Nairo Quintana, el protagonista tímido
El ciclista tiene claro que lo que busca es sentir esa corriente que siente por dentro cuando gana
Dicen los guionistas que el público prefiere a los personajes que tienen claro lo que quieren: los tercos aficionados al ciclismo —guardianes de un deporte sabio ejercido por monjes corajudos que logran poner la mente en blanco— suelen estar del lado de Nairo Quintana porque a Nairo Quintana se le ve en el pedaleo que lo que siempre quiere es ganar. Se da cuenta de quién es: un campesino a lomo de bicicleta en un país en donde serlo ha sido una proeza. Después sabe sin titubeos que va a ganar la Vuelta a España, como ha ganado el Giro de Italia o ha peleado el Tour de Francia, porque ha dejado atrás a todos en la montaña rusa en Lagos de Covadonga, ha apurado al lote en una etapa de apenas 118 kilómetros que no iba a ser gran cosa, ha resistido los ataques espasmódicos del noble Chris Froome hasta conseguir el aplauso de su enorme rival en el Alto Aitana.
Una vez lo vi entrenar: salvo la gente que lo saludaba desde Cómbita hasta Bogotá, que lo señalaban como a un tímido superhéroe de paso, no había precipicios ni camiones ni imprudentes que lo sacaran de sí mismo. Desde aquella mañana de entrenamiento entre la niebla era claro que ese fantasma que acababa de pasar, “¡es Nairo!”, era el gran ciclista colombiano de esta Historia, pero asimismo era obvio que nunca en 1.000 años habría podido serlo acá en Colombia: mientras el boyacense Nairo Quintana gana una Vuelta a España que a muchos les ha devuelto la fe en un deporte enlodado por tantos ases en la manga, mientras el joven Quintana se porta como un Lucho Herrera aumentado y corregido en las rampas de Europa, la decadente Vuelta a Colombia —sí: una vez fue una prueba gloriosa que creaba la ilusión de que esto no era un archipiélago, sino un solo mapa— está cumpliendo años de ser el dominio del veterano español Óscar Sevilla, pues dónde más iba a hallar refugio un cliente frecuente de la red de dopaje del médico Fuentes.
Dónde más iba a triunfar y a ser un capo un corredor tan cuestionado si no en un ciclismo empobrecido tomado, como un negocio subterráneo, por un puñado de empresarios de gafas oscuras; si no en un ciclismo consciente de que ya no es el rito que oficiaba el país entero en conmemoración de su vocación al viacrucis.
Quintana, que ha sido nombrado embajador del agro colombiano por su lealtad con el paisaje en el que ha vivido siempre, que ha hecho tanto por los ciclistas que están comenzando entre las lógicas perversas del negocio y que cuenta una por una por una las palabras que se permite decir, como un cowboyde película, ha estado repitiendo en las entrevistas de rigor que da lástima el ciclismo en su país.
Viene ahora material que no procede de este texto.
(* ===== verification/AddBlock.v ===== *)
(** * Adding a block

    [blockchain/core/chain.go]: [AddBlock], the entry point of blocks from peers, the miner and
    the API, with its three outcomes [addCanonicalBlockLocked], [addForkBlockLocked] and
    [addOrphanBlockLocked], the reconnection of orphans that a new block sets off
    ([processOrphanDescendantsLocked], [addBlockReconnectLocked], [tryProcessOrphansLocked]),
    the blocks loaded at start-up ([processLoadedOrphansLocked]), and [SetTip].

    Reconnecting orphans is recursive: adding an orphan adds the orphans below it.  Every
    level has taken one orphan out of the pool before it goes down, so the depth is bounded
    by the pool, which is the fuel [AddBlock] starts with.  The loop over the children of a
    block ranges over a slice of the orphan index that the removals inside the loop shift
    in place; the model keeps the arrays behind the slices for that reason. *)

From S2P Require Import Prelude Bytes Sha256 Config Merkle Json Transaction Ledger Float Difficulty FeeChecker Mempool Chain ForkChoice Reorg.
From stdpp Require Import base list gmap strings numbers sorting.
From Stdlib Require Import ZArith Lia.

Open Scope Z_scope.
Open Scope go_scope.
Open Scope chain_scope.

Create HintDb shrink.

Section add_block.
Context {S : Type} `{ChainStore S}.
Variable ed25519_verify : list Z -> list Z -> list Z -> bool.
Variable seal_valid : PowHeader -> bool.
Variable now : Z.
Variable range_blocks : Blocks -> list (string * BlockRef).
Variable range_forks : Forks -> list (Z * list BlockRef).
Variable range_times : gmap string Z -> list (string * Z).
Variable range_cache : gmap string Z -> list (string * Z).
Variable grow : nat -> nat.
(** The capacity of a byte slice, which bounds [s[:8]]; it is at least the length. *)
Variable capacity : list Z -> Z.

Implicit Types c : Chain S.
Implicit Types b : BlockRef.

Abbreviation findBest := (findBestChainTipLocked range_forks range_cache).
Abbreviation autoReorg := (autoReorgIfNeededLocked ed25519_verify seal_valid now range_blocks
                             range_forks range_cache grow).
Abbreviation debouncedAutoReorg := (debouncedAutoReorgLocked ed25519_verify seal_valid now
                                      range_blocks range_forks range_cache grow).
Abbreviation reorganizeToHeaviest := (reorganizeToHeaviestLocked ed25519_verify seal_valid now
                                        range_blocks range_forks range_cache grow).

(** A log line that prints [s[:8]] of a byte slice. *)
Definition log_bytes8 (s : list Z) : M (Chain S) unit :=
  if Z.max (len s) (capacity s) <? 8 then halt_with (Panic "slice bounds out of range") else ret tt.

(** ** Consensus checks *)
Definition blockVersionForHeight (height : Z) c : Z :=
  if MerkleEnable (consensus c) && (height >=? MerkleActivationHeight (consensus c)) then 2 else 1.
Lemma links_prev (l : list BlockRef) : forall (p : Block) i x,
  links p l -> l !! Datatypes.S i = Some x -> exists y, l !! i = Some y /\ h_PrevHash (b_Header x) = b_Hash y.
Proof.
  induction l as [|z l IH]; intros p i x Hl Hi; [done|]. destruct Hl as [_ Hl]. cbn in Hi.
  destruct i as [|i].
  - destruct l as [|u l]; [done|]. cbn in Hi. injection Hi as ->. destruct Hl as [(_ & Hp & _) _]. by exists z.
  - destruct (IH z i x Hl Hi) as (y & Hy & Hp). by exists y.
Qed.

Lemma chain_prev i x : (base ++ [b]) !! Datatypes.S i = Some x ->
  exists y, (base ++ [b]) !! i = Some y /\ h_PrevHash (b_Header x) = b_Hash y.
Proof.
  pose proof (fo_linked Hfam) as Hl. destruct (base ++ [b]) as [|g l]; [done|]. destruct Hl as (_ & _ & Hl).
  cbn. destruct i as [|i]; intros Hi; cbn.
  - destruct l as [|z l]; [done|]. cbn in Hi. injection Hi as ->. destruct Hl as [(_ & Hp & _) _]. by exists g.
  - exact (links_prev l g i x Hl Hi).
Qed.

(** ** Walks *)
Section invariant.
Variable seen : list BlockRef.
Context (Hseen : seen ⊆ sibs).

Lemma known_family c x : beside seen c -> known c x -> x ∈ family.
Proof.
  intros J. rewrite family_elem. intros [(h & Hx)|[(h & Hx)|[Hx|(h & l & Hl & Hx)]]].
  - apply (be_hashes _ _ J) in Hx as [_ Hx]. auto.
  - apply (be_index _ _ J) in Hx as [_ Hx]. rewrite elem_of_app, elem_of_cons in Hx. naive_solver.
  - rewrite (be_blocks _ _ J), elem_of_app, list_elem_of_singleton in Hx. tauto.
  - right; right. apply Hseen. by eapply (be_forks _ _ J).
Qed.

Lemma fork_lookup c y : beside seen c -> y ∈ base ++ [b] -> forkBlocksByHash c !! hexhash y = None.
Proof.
  intros J Hy. destruct (forkBlocksByHash c !! hexhash y) as [x|] eqn:E; [|done].
  apply (be_hashes _ _ J) in E as [Hk Hx]. apply key_inj in Hk as ->.
  - destruct (chain_not_sib x Hy). by apply Hseen.
  - by apply chain_family.
  - apply family_elem. auto.
Qed.

Lemma parent_of c x y : beside seen c -> y ∈ base ++ [b] -> h_PrevHash (b_Header x) = b_Hash y ->
  GetHeight x <> 0 -> work_parent x c = Some y.
Proof.
  intros J Hy Hp Hh. unfold work_parent, hexprev. rewrite Hp. fold (hexhash y).
  destruct (fo_bytes Hfam y (chain_family y Hy)) as [Hl _].
  destruct (Z.eqb_spec (len (b_Hash y)) 0) as [E|_]; [unfold len in E; lia|].
  destruct (Z.eqb_spec (GetHeight x) 0); [done|]. cbn [orb].
  unfold lookupBlockInForkBlocksLocked. rewrite (fork_lookup c y J Hy), (be_indexed _ _ J y Hy).
  apply list_elem_of_lookup in Hy as [i Hi]. rewrite (chain_height i y Hi), (be_blocks _ _ J).
  apply lookup_lt_Some in Hi. unfold len. by rewrite (proj2 (Z.ltb_lt _ _)) by lia.
Qed.
(* ===== verification/PowHash.v ===== *)
(** * The proof-of-work hash

    [blockchain/nogopow/ai_hash.go] and the hash functions of [nogopow/matrix.go]: the seed is
    stretched to 4 Mi words by a scrypt-like mix, the words are read as 256 matrices of 8-bit
    entries, four chains of 64 products are selected by the header hash, and their sum is
    folded to 32 bytes.  Keccak-256 comes from [golang.org/x/crypto] and is an argument.

    The theorems: both implementations of the matrix stage, the one with fresh matrices and
    the one with matrices from a pool, whatever was left in them, compute the same bytes, and
    these are the clamped integer products of 8-bit matrices. *)

From S2P Require Import Prelude Bytes Sha256 Float Matrix.
From stdpp Require Import base sets list strings numbers.
From Stdlib Require Import ZArith Lia.

Open Scope Z_scope.

(** ** Words and bytes *)
Definition matSize : nat := 256.
Definition matNum : nat := 256.

(** [binary.LittleEndian.Uint32(b[i:])] *)
Definition word_at (b : list Z) (i : nat) : Z := le_val (take 4 (drop i b)).
(** [copy(dst[at:], src)] *)
Definition copy_at (at_ : nat) (src dst : list Z) : list Z :=
  take at_ dst ++ take (length dst - at_) src ++ drop (at_ + length src) dst.
(** [binary.LittleEndian.PutUint32(b[i:], v)] *)
Definition put_word (i : nat) (v : Z) (b : list Z) : list Z := copy_at i (le_bytes 4 v) b.
(** [s[lo:hi]] *)
Definition slice {A : Type} (lo hi : nat) (l : list A) : list A := take (hi - lo) (drop lo l).

Definition rotl (a b : Z) : Z := Z.lor (u32 (Z.shiftl a b)) (Z.shiftr a (32 - b)).

(** ** The mix of the seed *)

(** [y[t] ^= rotl(y[a]+y[b], s)] *)
Definition salsa_step (y : list Z) (q : nat * nat * nat * nat) : list Z :=
  let '(t, a, b, s) := q in
  <[t := Z.lxor (y !!! t) (rotl (u32 (y !!! a + y !!! b)) (Z.of_nat s))]> y.

(** The statements of the loop body of [salsa20_8], in order. *)
Definition salsa_round : list (nat * nat * nat * nat) :=
  [ (12, 8, 4, 7); (0, 12, 8, 9); (4, 0, 12, 13); (8, 4, 0, 18);
    (13, 9, 5, 7); (1, 13, 9, 9); (5, 1, 13, 13); (9, 5, 1, 18);
    (14, 10, 6, 7); (2, 14, 10, 9); (6, 2, 14, 13); (10, 6, 2, 18);
    (15, 11, 7, 7); (3, 15, 11, 9); (7, 3, 15, 13); (11, 7, 3, 18);
    (1, 0, 3, 7); (2, 1, 0, 9); (3, 2, 1, 13); (0, 3, 2, 18);
    (6, 5, 4, 7); (7, 6, 5, 9); (4, 7, 6, 13); (5, 4, 7, 18);
    (11, 10, 9, 7); (8, 11, 10, 9); (9, 8, 11, 13); (10, 9, 8, 18);
    (12, 15, 14, 7); (13, 12, 15, 9); (14, 13, 12, 13); (15, 14, 13, 18) ]%nat.

Definition salsa20_8 (x : list Z) : list Z :=
  let y := for_range 0 4 (fun _ y => foldl salsa_step y salsa_round) x in
  for_range 0 (length x) (fun i x => <[i := u32 (x !!! i + y !!! i)]> x) x.

Definition blockMix (x : list Z) (r : nat) : list Z :=
  let size := 16%nat in
  let y := take size (drop ((2 * r - 1) * size) x) in
  (for_range 0 (2 * r) (fun i '(y, result) =>
    let t := map (fun j => Z.lxor (x !!! (i * size + j)%nat) (y !!! j)) (seq 0 size) in
    let y := salsa20_8 t in
    (y, for_range 0 size (fun j result =>
          <[((i mod 2) * r * size + (i / 2) * size + j)%nat := y !!! j]> result) result))
    (y, replicate (2 * r * size) 0)).2.
(* ===== verification/PowCache.v ===== *)
(** * The cache of the proof-of-work engine

    [blockchain/nogopow/cache.go]: [Cache] keeps the 16 MB tables of recent seeds in
    [simpleLRU], a hash map into a doubly linked list.  The list is modelled with its pointers:
    a heap of [listItem]s with [prev] and [next].  An operation of the cache takes the lock,
    so it is one step; [singleflight] runs one generation per key.

    The theorems: the pointers always form a list, and each operation does to that list what
    its name says; [GetData] returns the table of its seed in every reachable state; but
    [moveToFront] takes the entry it moves out of the map, so a hit forgets its entry, asking
    for two seeds in turn leaks a table for every second request, and [Stats] empties the
    cache. *)

From S2P Require Import Prelude Bytes.
From stdpp Require Import base list gmap strings numbers.
From Stdlib Require Import ZArith Lia.

Open Scope Z_scope.

(** A key is [string(seed)]: its bytes. *)
Definition key : Type := list Z.
Definition loc : Type := nat.

Section cache.
(** The value of an item, a table of words. *)
Context {V : Type}.
Lemma mine_loop_finds (h : Header) (d : Z) (stopped : Z -> bool) (n : Z) (k fuel : nat)
    (nonce : Z) (h' : Header) (t : NogopowEngine) :
  checkable h d -> is_u64 n -> solves h d n -> nonce = n - Z.of_nat k -> 0 <= nonce -> (k < fuel)%nat ->
  (forall m, nonce <= m < n -> ~ solves h d m) -> (forall m, nonce <= m <= n -> stopped m = false) ->
  (exists b, h' = set_nonce b h) -> engine_ok keccak256 t ->
  exists t', mine_loop keccak256 fuel h' (ParentHash h) stopped nonce t
    = Val (t', Some (set_nonce (nonce_bytes n) h)) /\ engine_ok keccak256 t' /\ PowMode t' = PowMode t.
Proof.
  intros Hc Hn Hs. revert fuel nonce h' t. induction k as [|k IH]; intros fuel nonce h' t Ek Hp Hf Hno Hst [b ->] Ht;
    (destruct fuel as [|fuel]; [lia|]); cbn [mine_loop]; rewrite (Hst nonce) by lia; rewrite set_nonce_twice;
    set (hn := set_nonce (nonce_bytes nonce) h);
    destruct (checkSolution_run hn d t Ht (checkable_nonce h d _ Hc)) as (t' & E & Ht' & Hm);
    change (ParentHash hn) with (ParentHash h) in E; rewrite E; cbn [res_bind].
  - assert (nonce = n) as -> by lia. rewrite bool_decide_true by exact Hs. by exists t'.
  - rewrite bool_decide_false by (apply Hno; lia).
    assert (En : u64 (nonce + 1) = nonce + 1) by (apply u64_small; unfold is_u64 in Hn; lia). rewrite En.
    destruct (IH fuel (nonce + 1) hn (mkEngine (PowMode t') (cache t') (u64 (hashrate t' + 1))))
      as (t2 & E2 & H2 & M2); try lia; [intros; apply Hno; lia|intros; apply Hst; lia|by eexists|exact Ht'|].
    exists t2. split; [exact E2|]. split; [exact H2|]. rewrite M2. exact Hm.
Qed.
(* ===== verification/Mining.v ===== *)
(** * Mining a block

    [blockchain/core/mining.go]: [MineTransfers], which puts a block together on the tip and
    has the engine seal it, with the engine's difficulty and ancestor cache of
    [nogopow/nogopow.go].  The seal the chain's validators check is here that of [Seal].

    The theorems: a block [MineTransfers] returns passes the validation of the chain and its
    proof-of-work check, and adding it extends the chain; the difficulty it claims, although
    computed by another rule than the validators', lies within the core's tolerance, but not
    within that of the validator used for synchronisation. *)

From S2P Require Import Prelude Bytes Sha256 Config Merkle Json Transaction Ledger FeeChecker Float Difficulty Mempool Chain ForkChoice Reorg AddBlock ChainSample PowCache Seal.
From stdpp Require Import base list gmap strings numbers sorting.
From Stdlib Require Import ZArith Lia SpecFloat.

Open Scope Z_scope.
Open Scope go_scope.

(** ** The engine a chain mines with *)

(** The part of the engine [Seal] models, its parameters (nil for the fake engine) and the
    adjuster with its ancestor function. *)
Record PowEngine := mkPowEngine {
  pe_engine : NogopowEngine;
  pe_params : option ConsensusParams;
  pe_adjuster : DifficultyAdjuster
}.

Definition set_engine (t : NogopowEngine) (e : PowEngine) : PowEngine :=
  mkPowEngine t (pe_params e) (pe_adjuster e).

(** The parameters [NewDifficultyAdjuster] makes up when it gets none. *)
Definition no_policy : MonetaryPolicy := mkMonetaryPolicy 0 0 0 false 0 0 0 0 0 0 0 0 0.
Definition no_params : ConsensusParams :=
  mkConsensusParams 0 false 30 0 0 0 0 0 0 100 0 false 0 false 0 0 0 0 no_policy.

Definition New_engine (mode : Mode) (params : option ConsensusParams) : PowEngine :=
  mkPowEngine (New mode) params (NewDifficultyAdjuster (default no_params params)).
Definition NewFaker : PowEngine := New_engine ModeFake None.

(** [getPowEngine]: made on first use. *)
Definition getPowEngine (powMode : string) (p : ConsensusParams) (e : option PowEngine) : PowEngine :=
  match e with
  | Some e => e
  | None => if str_eqb powMode "fake" then NewFaker else New_engine ModeNormal (Some p)
  end.

Definition zero_nonce : BlockNonce := replicate 32 0.

(** What the adjuster reads of a header. *)
Definition adjuster_header (h : Seal.Header) : Difficulty.Header :=
  Difficulty.mkHeader (Number h) (Time h) (Seal.Difficulty h).

(** [initAncestorFuncWithGetter]: once; the function it sets reads the map it has built. *)
Definition initAncestorFuncWithGetter (fuel : nat) (getHeader : Hash -> option Seal.Header)
    (parent : Seal.Header) (e : PowEngine) : res PowEngine :=
  match getAncestor (pe_adjuster e) with
  | Some _ => Val e
  | None =>
      match ancestor_cache fuel getHeader (Some parent) ∅ with
      | None => Halt Diverge
      | Some m =>
          res_bind (big_uint64 (Number parent)) (fun _ =>
          Val (mkPowEngine (pe_engine e) (pe_params e)
                 (SetAncestorFunc (fun height => adjuster_header <$> m !! height) (pe_adjuster e))))
      end
  end.
Definition InitAncestorFuncLocked := initAncestorFuncWithGetter.

(** [NogopowEngine.CalcDifficulty]; the panic of the adjuster on a NaN ends the run. *)
Definition engine_CalcDifficulty (fuel : nat) (getHeader : Hash -> option Seal.Header) (time : Z)
    (parent : option Seal.Header) (e : PowEngine) : res (PowEngine * Z) :=
  let minDifficulty := from_option MinDifficulty 1 (pe_params e) in
  match parent with
  | None => Val (e, i64 minDifficulty)
  | Some parent =>
      match Seal.Difficulty parent with
      | None => Val (e, i64 minDifficulty)
      | Some _ =>
          res_bind (match getAncestor (pe_adjuster e), Number parent with
                    | None, Some _ => initAncestorFuncWithGetter fuel getHeader parent e
                    | _, _ => Val e
                    end) (fun e =>
          match CalcDifficulty (pe_adjuster e) time (Some (adjuster_header parent)) with
          | Err why => Halt (Panic why)
          | Ok d => res_bind (big_uint64 (Number parent)) (fun _ => Val (e, d))
          end)
      end
  end.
Pero quizás lo mejor que haya hecho por Colombia hasta el día de hoy —mejor, incluso, que ser el más grande de nuestros deportistas— sea esto de descargar de romanticismos condescendientes el hecho de ser campesino; esto de desterrar el exotismo de un país empeñado en vendérsele a los europeos como Macondo; esto de no perderse en palabrerías, pero de confesar el mismo anhelo de paz que pronunció Lucho Herrera cuando ganó la vuelta en 1989.
No. Quintana no creció en un paraje de largometraje latinoamericano. Quintana fue descubierto como un fenómeno de feria en una de sus primeras carreras, sí, pero sigue siendo un disciplinado campesino de la vereda La Concepción, en Cómbita, en Boyacá, que no ha parado de pedalear desde el día en el que descubrió que nadie llegaba con él a las cimas de su tierra. Sabe quién es. Tiene claro que lo que busca es sentir esa corriente que siente por dentro cuando gana. Reivindica a Colombia con las palabras justas cuando sube al podio, en la plaza de Cibeles, entre banderas tricolores: “Colombia es paz…”, dice. Y así quién no lo quiere.